There is no major new coronavirus related news in the last week (fortunately, in general, other than people thinking we'll have a vaccine this year continuing to see their hopes diminish), but enough minor news that the Texas Progressives Roundup will have a small split between coronavirus and other news. Also, there's enough national news rounded up in this corner that it will be split off and run Thursday.
Elections
The Trib discusses how the state GOP continues to fight expanded voting by mail while Trump continues to push it.
Off the Kuff tries to follow the back and forth of the Republican attempts to prevent Harris County from sending vote by mail applications to all its voters.
Gadfly noted Texas Greens who refused to pay HB 2504 filing fees could get back on the ballot.
At the Monthly, CD Hooks notes that, even if polls claim Texas is a battleground state, neither Trump nor Biden is treating it that way. Sidebar: Hooks notes some Beto-stanners have already formed a "Beat Abbott PAC." Texas Dems who want to win an election probably should hope it doesn't push the nomination of Robert Francis O'Rourke himself.
Other political
Therese Odell, daughter of a military family, cannot hold back her fury at Donald Trump's words about people who serve in the armed forces.

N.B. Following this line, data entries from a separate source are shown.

(** * An immutable radix tree: the Go package [iradix], embedded and verified

    The package keeps its nodes behind pointers and its edge tables in
    Go slices.  Both are modelled explicitly: a [heap] holds the node
    cells and the backing arrays of the edge slices, and every function
    of [iradix.go] and [node.go] is a computation in a state-and-panic
    monad over that heap.  A second, purely functional model on
    inductive trees is used to reason about contents; the two are
    related by a representation predicate. *)

From Stdlib Require Import ZArith.
From Stdlib.Strings Require Import Byte.
From stdpp Require Import base tactics option list numbers sorting.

John Coby is glad to see a racist assistant Attorney General lose his job.
Other matters
The privately built border wall section is doomed to fail.
The ACLU says many school districts' dress codes are racist.
Texas Monthly appears to show its colors in its "future of beef" story by calling lab meat "fake meat" on first reference, though the body of the piece is better. But it then gets worse again, cutting blank checks to CAFO feedlots and (presumably) ignoring the methane input of natural-gas based fertilizers for corn in some of its claims.
As told by a Vietnamese-American, Black Lives Matter is a divisive subject among Houston's Vietnamese community.
A coral reef under federal protection in the Texas Gulf may get expanded in protected size.
RIP Wick Allison. Despite being from Highland Park, and despite being former publisher of the National Review, he made D Magazine a generally good sounding board for all things Dallas, and there were no wingnut politics in it. (There may have been some broadly conservative things, but that's different.) I met Wick when he was kicking the tires on buying Today Newspapers in south suburban Dallas in 2009, with the idea of adding it to his People Newspapers stable. Sadly, he didn't. I might have been at D Mag today myself, had he done so.
Reform Austin provides an update on genetically modified mosquitoes.
Eric Berger walks us through the process of forecasting and responding to a potentially devastating hurricane like Laura.